そう決意した二宮であったが、妻に離婚を申し出られ承諾する。

二宮は若い頃よく山に登った。
乱費した青春の宝石を探すためである。
その旅支度の最中、青春時代の登山で出会った、星野路子の訃報が届く。
星野路子の思い出にふける二宮ものもとに、路子の妹・三枝頼子から、路子の葬儀にでて弔辞を詠んでほしいという依頼と、路子はずっと二宮を思っていたという知らせが届く。

迷ったが「たった一人の異性」とまで思っていてくれたという路子のため、そして自分の引っ込み思案というか勇気の無さを払拭するため、葬儀に出席して弔辞を詠むことにする。

二宮は葬儀委員長の次の弔辞であった。
路子は、地元ではかなり名を知られた歌人であった。
そういうことを知り、二宮は用意していた弔辞ではなく、アドリブで路子に語りかけた。

そして・・・・

二宮は定年退職をして妻から離婚を申しでられて同意をして・・・という、実に定型的な第2の人生を歩み始めたが、浪費した青春の宝石を探そうとして、意外なものにであう。

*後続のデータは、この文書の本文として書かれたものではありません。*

(* ===== verification/ProxyErrors.v ===== *)
(** * Where the reverse proxy fails

    Behaviours of [src/reverse_proxy_request_handler.cc] that are not what
    the code means to do: requests with a body are sent malformed, and a redirect is
    lost when its headers come in a later read than the status line. *)

From S2P Require Import Prelude CxxString CxxMap Env ConfigParser RequestParser RequestRoundTrip Response LogHelper Handlers ProxyHandler ProxyRelay.

(** ** Requests with a body *)




(** ** Properties *)


(** C40: a redirect is only found in the bytes that arrive together with the status line: when the
    first read brings the status line alone, the answer is refused with a 400 error, although the
    Location header follows in the next read. *)
Theorem split_redirect_refused (e : env) (h : reverse_proxy_request_handler) (depth n : nat) (req : request)
    (host text : bytes) (log : list log_record) (ver msg : bytes) (code : N) (more : list bytes) (ends : stream_end) :
  request_to_string req = Ok text -> code = 301%N \/ code = 302%N -> status_ok ver code msg ->
  upstream e n host (port_ h) text = answered (status_line ver code msg :: more) ends ->
  send_request (S depth) e h n req host log =
    Ok (throw_400_error e, log ++ [log_error_file (§"No redirect location was provided")]).
Proof.
  intros Ht Hcode Hst Hup.
  destruct (send_request_head depth e h n req host text log (status_line ver code msg :: more) ends ver code msg
    (mjoin more) Ht Hup Hst eq_refl) as (p & chunks' & _ & Hone & ->).
  destruct (Hone _ _ eq_refl) as [Hp _]; [rewrite <- (app_nil_r (status_line _ _ _)); apply status_line_found|].
  assert (p = []) as -> by (rewrite <- (app_nil_r (status_line _ _ _)) in Hp at 1; by apply app_inv_head in Hp).
  by destruct Hcode as [-> | ->].
Qed.

(** ** Witnesses *)


Lemma split_redirect_refused_witness :
  exists text, request_to_string (mkRequest (Some GET) (§"/a") (§"HTTP/1.0") [] []) = Ok text /\
  send_request 3 (upstream_env (fun _ => [status_line (§"HTTP/1.1") 302 (§" Found");
      §"Location: http://a/b" ++ crlf ++ crlf])) sample_proxy 0
    (mkRequest (Some GET) (§"/a") (§"HTTP/1.0") [] []) (§"upstream") [] =
    Ok (throw_400_error (upstream_env (fun _ => [status_line (§"HTTP/1.1") 302 (§" Found");
      §"Location: http://a/b" ++ crlf ++ crlf])),
      [log_error_file (§"No redirect location was provided")]).
Proof.
  eexists. split; [reflexivity|].
  eapply (split_redirect_refused _ sample_proxy 2 0 _ (§"upstream") _ [] (§"HTTP/1.1") (§" Found") 302);
    [reflexivity|by right|apply redirect_status_ok|reflexivity].
Defined.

こういうことはあまり無いとは思うが、しかし、人生をきっちり考え、野垂れ死にする覚悟さえあれば、青春の輝きの少しは取り戻せるのかもしれない。

物語は、森村誠一独特の生硬い文章が、二宮の人生に対して真摯な態度で臨む姿勢を生真面目に表現していて、いわゆる一つの世界を見せてくれる。

そろそろ老後を考えさせられる。
退職していった先輩たちを見るたびに、複雑な感情がこみ上げる。

なんだか身につまされる小説である。